A social history of trade in a colonial city in Peru, arguing that markets, stores, and taverns were important sites of cultural creation and showing how the gender and ethnic identities of participants affected how they adapted to the market economy.

Located in the heart of the Andes, Potosí was arguably the most important urban center in the Western Hemisphere during the colonial era. It was internationally famous for its abundant silver mines and regionally infamous for its labor draft. Set in this context of opulence and oppression associated with the silver trade, Trading Roles emphasizes daily life in the city’s streets, markets, and taverns. As Jane E. Mangan shows, food and drink transactions emerged as the most common site of interaction for Potosinos of different ethnic and class backgrounds. Within two decades of Potosí’s founding in the 1540s, the majority of the city’s inhabitants no longer produced food or alcohol for themselves; they purchased these items. Mangan presents a vibrant social history of colonial Potosí through an investigation of everyday commerce during the city’s economic heyday, between the discovery of silver in 1545 and the waning of production in the late seventeenth century.
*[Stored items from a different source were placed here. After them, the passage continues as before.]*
(* ===== verification/Consolidation.v ===== *)
(** * Consolidating parks at their next wake (ucloud_sandboxes/consolidation.py)

    The rank of a worker and the test that lets a portable park wake on an older,
    busier worker.  Since every move strictly lowers the rank, no sequence of
    moves can bounce a sandbox between workers. *)
From S2P Require Import Prelude PyFloat PyString PyTime Json Resources Bytes PlacementAccounting ScaleModels Routes.
From Stdlib Require Import QArith Lqa.
Local Close Scope Q_scope.
Local Open Scope py_scope.
Local Open Scope Z_scope.

Definition consolidation_rank (h : NodeHeartbeat) : nat * string * string :=
  (String.length (job_id h), job_id h, node_id h).

(** [a < b] on the rank tuples *)
Definition rank_ltb (a b : nat * string * string) : bool :=
  let '(la, ja, na) := a in
  let '(lb, jb, nb) := b in
  (la <? lb)%nat
  || ((la =? lb)%nat && (string_ltb ja jb || (bool_decide (ja = jb) && string_ltb na nb))).

(** A worker whose observations may be used: the [for node in (source, destination)] guard. *)
Definition observed_ready (policy : ScalePolicy) (now : Z) (h : NodeHeartbeat) : bool :=
  let fresh := live_pressure_fresh_seconds policy in
  negb (negb (inventory_complete h) || negb (resources_known h) || draining h
        || negb (admission_open h) || negb (is_fresh h now fresh)
        || match runtime_metrics h with
           | None => true
           | Some m =>
               let age := now - collected_at m in
               negb ((0 <=? age) && (age <=? fresh * 1000000))
               || match cpu_percent m with None => true | Some c => negb (isfinite c) end
               || (memory_total_mb m <=? 0) || (0 <? storage_error_volumes m)
               || (0 <? storage_waiting_operations m) || (0 <? active_sandbox_creates h)
           end).

(** Both samples present and the destination's stall the larger one. *)
Definition worse_stall (source destination : option float) : bool :=
  match source, destination with
  | Some s, Some d => fltb s d
  | _, _ => false
  end.

Definition stalled (limit x : float) : bool := negb (isfinite x) || fleb limit x.

Definition used_memory (m : NodeRuntimeMetrics) : Z :=
  Z.max (Z.max (memory_used_mb m) (memory_total_mb m - memory_available_mb m))
    (memory_working_set_mb m).

(** The checks on the two samples, after [assert src is not None and dst is not None]. *)
Definition headroom_ok (src dst : NodeRuntimeMetrics) (destination : NodeHeartbeat)
    (requested : ResourceQuantity) (policy : ScalePolicy) (observed_memory_mb : option Z) : bool :=
  let cpu m := default NaN (cpu_percent m) in
  if worse_stall (io_psi_some_avg10 src) (io_psi_some_avg10 dst)
     || worse_stall (io_psi_full_avg10 src) (io_psi_full_avg10 dst)
     || worse_stall (memory_psi_some_avg10 src) (memory_psi_some_avg10 dst)
  then false
  else if fltb (fscale (target_cpu_utilization policy) (1 # 2)) (fscale (cpu src) (1 # 100)) then false
  else if fleb (vcpu (total_resources destination)) (of_int 0) then false
  else if fltb (target_cpu_utilization policy)
            (fadd (fscale (cpu dst) (1 # 100))
               (fdiv (vcpu requested) (vcpu (total_resources destination)))) then false
  else if fltb (target_memory_utilization policy)
            (int_div (used_memory dst + Z.max (memory_mb requested) (default 0 observed_memory_mb))
               (memory_total_mb dst)) then false
  else if from_option (stalled (max_memory_psi_full_avg10 policy)) true (memory_psi_full_avg10 dst)
  then false
  else if from_option (stalled (max_io_psi_full_avg10 policy)) false (io_psi_full_avg10 dst) then false
  else if (storage_max_concurrent_operations dst <=? 0)
          || fleb (target_storage_queue_utilization policy)
               (int_div (storage_active_operations dst) (storage_max_concurrent_operations dst))
  then false
  else true.

(** The inner loop's body: the sample of one inventory entry, if it is the route's *)
Definition observed_entry (route : SandboxRoute) (now max_age_seconds : Z) (e : SandboxInventoryEntry) :
    res (option Z) :=
  if negb (bool_decide (inv_sandbox_id e = sr_sandbox_id route)) || negb (inv_generation e =? sr_generation route)
     || negb (bool_decide (inv_spec_hash e = sr_spec_hash route))
  then Ok None
  else match inv_memory_observation e with
       | None => Ok None
       | Some sample =>
           let! sampled_at := parse_iso_datetime (mo_sampled_at sample) in
           Ok match sampled_at with
              | Some t => if (0 <=? now - t) && (now - t <=? max_age_seconds * 1000000)
                          then Some ((mo_memory_bytes sample + 1048576 - 1) / 1048576) else None
              | None => None
              end
       end.
Definition observed_memory_mb (route : SandboxRoute) (heartbeats : list NodeHeartbeat) (now max_age_seconds : Z) :
    res (option Z) :=
  res_first (λ h,
    if negb (bool_decide (job_id h = sr_job_id route)) || negb (bool_decide (node_id h = sr_node_id route))
       || (nonempty (sr_node_epoch route) && negb (bool_decide (node_epoch h = sr_node_epoch route)))
       || negb (is_fresh h now max_age_seconds)
    then Ok None
    else res_first (observed_entry route now max_age_seconds) (inventory h)) heartbeats.

Definition can_consolidate_wake (source destination : NodeHeartbeat) (requested : ResourceQuantity)
    (policy : ScalePolicy) (now : Z) (observed_memory_mb : option Z) : bool :=
  if negb (parked_wake_consolidation_enabled policy) then false
  else if negb (rank_ltb (consolidation_rank destination) (consolidation_rank source)) then false
  else if active_sandboxes destination <? Z.max 1 (active_sandboxes source) then false
  else if negb (observed_ready policy now source && observed_ready policy now destination) then false
  else match runtime_metrics source, runtime_metrics destination with
       | Some src, Some dst => headroom_ok src dst destination requested policy observed_memory_mb
       | _, _ => false
       end.

(** ** The rank is a strict order *)

Lemma rank_ltb_irrefl a : rank_ltb a a = false.
Proof.
  destruct a as [[l j] n]. unfold rank_ltb.
  by rewrite Nat.ltb_irrefl, Nat.eqb_refl, !string_ltb_irrefl, andb_false_r.
Qed.

Lemma rank_ltb_trans a b c : rank_ltb a b = true → rank_ltb b c = true → rank_ltb a c = true.
Proof.
  destruct a as [[la ja] na], b as [[lb jb] nb], c as [[lc jc] nc]. unfold rank_ltb.
  rewrite !orb_true_iff, !andb_true_iff, !orb_true_iff, !andb_true_iff,
    !bool_decide_eq_true, !Nat.ltb_lt, !Nat.eqb_eq.
  intros [?|[? Hab]] [?|[? Hbc]]; [left; lia|left; lia|left; lia|]. right. split; [lia|].
  destruct Hab as [Hab|[-> Hab]], Hbc as [Hbc|[-> Hbc]]; eauto using string_ltb_trans.
Qed.

Lemma can_consolidate_rank s d r p now o :
  can_consolidate_wake s d r p now o = true →
  rank_ltb (consolidation_rank d) (consolidation_rank s) = true.
Proof. unfold can_consolidate_wake. intros H. by repeat case_match; bools. Qed.

(** One park waking on worker after worker; the policy, the demand and both
    heartbeats may differ at every move. *)
Inductive moved : NodeHeartbeat → list NodeHeartbeat → Prop :=
| moved_nil h : moved h []
| moved_cons s s' d r p now o ds :
    consolidation_rank s' = consolidation_rank s →
    can_consolidate_wake s' d r p now o = true → moved d ds → moved s (d :: ds).

Lemma moved_lower h ds :
  moved h ds →
  Forall (λ d, rank_ltb (consolidation_rank d) (consolidation_rank h) = true) ds.
Proof.
  induction 1 as [|s s' d r p now o ds Hr Hc _ IH]; constructor.
  - rewrite <- Hr. by eapply can_consolidate_rank.
  - eapply Forall_impl; [exact IH|]. intros x Hx. eapply rank_ltb_trans; [exact Hx|].
    rewrite <- Hr. by eapply can_consolidate_rank.
Qed.

Lemma moved_NoDup h ds : moved h ds → NoDup (consolidation_rank <$> h :: ds).
Proof.
  intros Hm. pose proof (moved_lower _ _ Hm) as Hl. revert Hl.
  induction Hm as [|s s' d r p now o ds Hr Hc Hm IH]; intros Hl; csimpl; constructor.
  - set_solver.
  - constructor.
  - change (consolidation_rank s ∉ consolidation_rank <$> (d :: ds)).
    intros (x & Hx & Hin)%list_elem_of_fmap. rewrite Forall_forall in Hl. specialize (Hl _ Hin).
    rewrite <- Hx, rank_ltb_irrefl in Hl. done.
  - apply IH. by apply moved_lower.
Qed.

(** Consolidation never returns a park to a worker it left: along any
    sequence of consolidated wakes, whatever the heartbeats, demands and policies
    of each, all workers visited are different, so a fleet of [n] workers allows at
    most [n - 1] moves. *)
Theorem consolidation_never_returns h ds fleet :
  moved h ds →
  NoDup ((λ n, (job_id n, node_id n)) <$> h :: ds) ∧
  ((∀ n, n ∈ h :: ds → (job_id n, node_id n) ∈ fleet) → (length ds < length fleet)%nat).
Proof.
  intros Hm. assert (NoDup ((λ n, (job_id n, node_id n)) <$> h :: ds)) as Hnd.
  { apply moved_NoDup in Hm.
    apply (NoDup_fmap_1 (λ jn : string * string, (String.length jn.1, jn.1, jn.2))).
    by rewrite <- list_fmap_compose. }
  split; [done|]. intros Hin.
  assert (length ((λ n, (job_id n, node_id n)) <$> h :: ds) ≤ length fleet)%nat as Hlen.
  { apply submseteq_length, NoDup_submseteq; [done|].
    intros x (n & -> & Hn)%list_elem_of_fmap. by apply Hin. }
  rewrite length_fmap in Hlen. simpl in Hlen. lia.
Qed.

Lemma fltb_false_Fin x y : isfinite x = true → isfinite y = true → fltb x y = false → fleb y x = true.
Proof. intros Hx Hy. apply fltb_false_fleb; by intros ->. Qed.
Lemma fleb_false_Fin x y : isfinite x = true → isfinite y = true → fleb x y = false → fltb y x = true.
Proof. destruct x, y; simpl; try done. intros _ _ ->. done. Qed.

Lemma observed_ready_inv policy now h :
  observed_ready policy now h = true →
  ∃ m c, runtime_metrics h = Some m ∧ cpu_percent m = Some c ∧ isfinite c = true ∧
    0 < memory_total_mb m ∧ storage_error_volumes m ≤ 0 ∧ storage_waiting_operations m ≤ 0 ∧
    active_sandbox_creates h ≤ 0 ∧ draining h = false ∧ admission_open h = true ∧
    is_fresh h now (live_pressure_fresh_seconds policy) = true.
Proof.
  unfold observed_ready. rewrite negb_true_iff, !orb_false_iff. intros [[[[[_ _] ?] ?] ?] Hm].
  destruct (runtime_metrics h) as [m|]; [|done]. rewrite !orb_false_iff in Hm.
  destruct Hm as [[[[[_ Hc] ?] ?] ?] ?]. destruct (cpu_percent m) as [c|] eqn:Ec; [|done].
  exists m, c. bools. split_and!; try done; lia.
Qed.

(** A policy whose thresholds are numbers. *)
Definition policy_finite (p : ScalePolicy) : Prop :=
  isfinite (target_cpu_utilization p) = true ∧ isfinite (target_memory_utilization p) = true ∧
  isfinite (max_memory_psi_full_avg10 p) = true ∧ isfinite (target_storage_queue_utilization p) = true.

(** A consolidated wake keeps its destination within the policy: with its
    working set plus the waking sandbox it stays at or below the memory target, its
    CPU plus the full waking shape at or below the CPU target, its memory stall and
    storage queue strictly below their limits, it carries at least as many sandboxes
    as the source, and it admits, is not draining and was observed recently. *)
Theorem consolidation_within_targets s d r p now o :
  policy_finite p → is_valid r = true → isfinite (vcpu (total_resources d)) = true →
  can_consolidate_wake s d r p now o = true →
  ∃ m c stall, runtime_metrics d = Some m ∧ cpu_percent m = Some c ∧ memory_psi_full_avg10 m = Some stall ∧
    fleb (int_div (used_memory m + memory_mb r) (memory_total_mb m)) (target_memory_utilization p) = true ∧
    fleb (fadd (fscale c (1 # 100)) (fdiv (vcpu r) (vcpu (total_resources d))))
      (target_cpu_utilization p) = true ∧
    fltb stall (max_memory_psi_full_avg10 p) = true ∧
    fltb (int_div (storage_active_operations m) (storage_max_concurrent_operations m))
      (target_storage_queue_utilization p) = true ∧
    active_sandboxes s ≤ active_sandboxes d ∧ 1 ≤ active_sandboxes d ∧
    admission_open d = true ∧ draining d = false ∧
    is_fresh d now (live_pressure_fresh_seconds p) = true.
Proof.
  intros (Pc & Pm & Pp & Ps) Hr Ht H. unfold can_consolidate_wake in H.
  destruct (negb _); [done|]. destruct (negb (rank_ltb _ _)); [done|].
  destruct (_ <? _) eqn:Ha; [done|]. destruct (negb _) eqn:Hobs; [done|].
  rewrite negb_false_iff, andb_true_iff in Hobs. destruct Hobs as [_ Hobs]. bools.
  destruct (runtime_metrics s) as [src|]; [|done].
  apply observed_ready_inv in Hobs as (m & c & Em & Ec & Hc & Htot & _ & _ & _ & Hd & Ho & Hf).
  rewrite Em in H. unfold headroom_ok in H. rewrite Ec in H. cbn [default] in H.
  destruct (_ || _ || _); [done|]. destruct (fltb (fscale _ _) _); [done|].
  destruct (fleb (vcpu _) _) eqn:Hv; [done|]. destruct (fltb (target_cpu_utilization p) _) eqn:H1; [done|].
  destruct (fltb (target_memory_utilization p) _) eqn:H2; [done|].
  destruct (memory_psi_full_avg10 m) as [stall|] eqn:Eps; [|done].
  cbn [from_option] in H. destruct (stalled _ stall) eqn:H3; [done|]. unfold stalled in H3.
  destruct (from_option _ _ (io_psi_full_avg10 m)); [done|].
  destruct ((_ <=? 0) || _) eqn:H4; [done|]. bools.
  exists m, c, stall. unfold is_valid in Hr. bools.
  split_and!; try done; try lia.
  - apply fltb_false_Fin in H2; [|done|done]. eapply fleb_trans; [|exact H2].
    unfold int_div. apply fleb_Fin. apply Qmult_le_compat_r; [rewrite <-Zle_Qle; lia|].
    apply Qinv_le_0_compat. rewrite <-(Zle_Qle 0). lia.
  - apply fltb_false_Fin in H1; [done|done|].
    destruct c, (vcpu r), (vcpu (total_resources d)); done.
  - by apply fleb_false_Fin.
  - by apply fleb_false_Fin.
Qed.

(** ** A concrete fleet *)

Definition packed_metrics : NodeRuntimeMetrics :=
  mkMetrics 0 (Some (of_int 10)) 4 16000 4000 12000 None 3000 0 0 None (Some (of_int 1)) None None None
    2000 500 0 0 8 0 0 0 0 0 None 0.
Definition packed_node (job : string) (active : Z) : NodeHeartbeat :=
  mkHeartbeat job job 0 active 0 0 None false None "v" ["sandbox"] (mkRQ (of_int 4) 16000 2000) true rq_zero
    [] (Some packed_metrics) None "e" [] [] true rq_zero rq_zero true 0 EmptyString 0.
Definition packed_policy : ScalePolicy :=
  default_policy 0 10 true (mkRQ (of_int 32) 98304 1449984).
Definition packed_request : ResourceQuantity := mkRQ (of_int 1) 2048 0.

Lemma packed_moved : moved (packed_node "210" 1) [packed_node "99" 2; packed_node "87" 3].
Proof.
  apply (moved_cons _ (packed_node "210" 1) _ packed_request packed_policy 1000000 None);
    [done|by vm_compute|].
  apply (moved_cons _ (packed_node "99" 2) _ packed_request packed_policy 1000000 (Some 4096));
    [done|by vm_compute|constructor].
Qed.

Lemma consolidation_never_returns_witness :
  (length [packed_node "99" 2; packed_node "87" 3]
   < length [("210", "210"); ("99", "99"); ("87", "87")])%nat.
Proof.
  apply (consolidation_never_returns _ _ [("210", "210"); ("99", "99"); ("87", "87")] packed_moved).
  intros n Hn. rewrite !elem_of_cons, elem_of_nil in Hn.
  destruct Hn as [-> |[-> |[-> |[]]]]; simpl; set_solver.
Defined.

Lemma consolidation_within_targets_witness :
  admission_open (packed_node "99" 2) = true ∧ 1 ≤ active_sandboxes (packed_node "99" 2).
Proof.
  destruct (consolidation_within_targets (packed_node "210" 1) (packed_node "99" 2) packed_request
    packed_policy 1000000 None) as (m & c & x & _ & _ & _ & _ & _ & _ & _ & _ & H1 & H2 & _);
    [done|by vm_compute|done|by vm_compute|done].
Defined.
Drawing on wills and dowries, judicial cases, town council records, and royal decrees, Mangan brings alive the bustle of trade in Potosí. She examines quotidian economic transactions in light of social custom, ethnicity, and gender, illuminating negotiations over vendor locations, kinship ties that sustained urban trade through the course of silver booms and busts, and credit practices that developed to mitigate the pressures of the market economy. Mangan argues that trade exchanges functioned as sites to negotiate identities within this colonial multiethnic society. Throughout the study, she demonstrates how women and indigenous peoples played essential roles in Potosí’s economy through the commercial transactions she describes so vividly.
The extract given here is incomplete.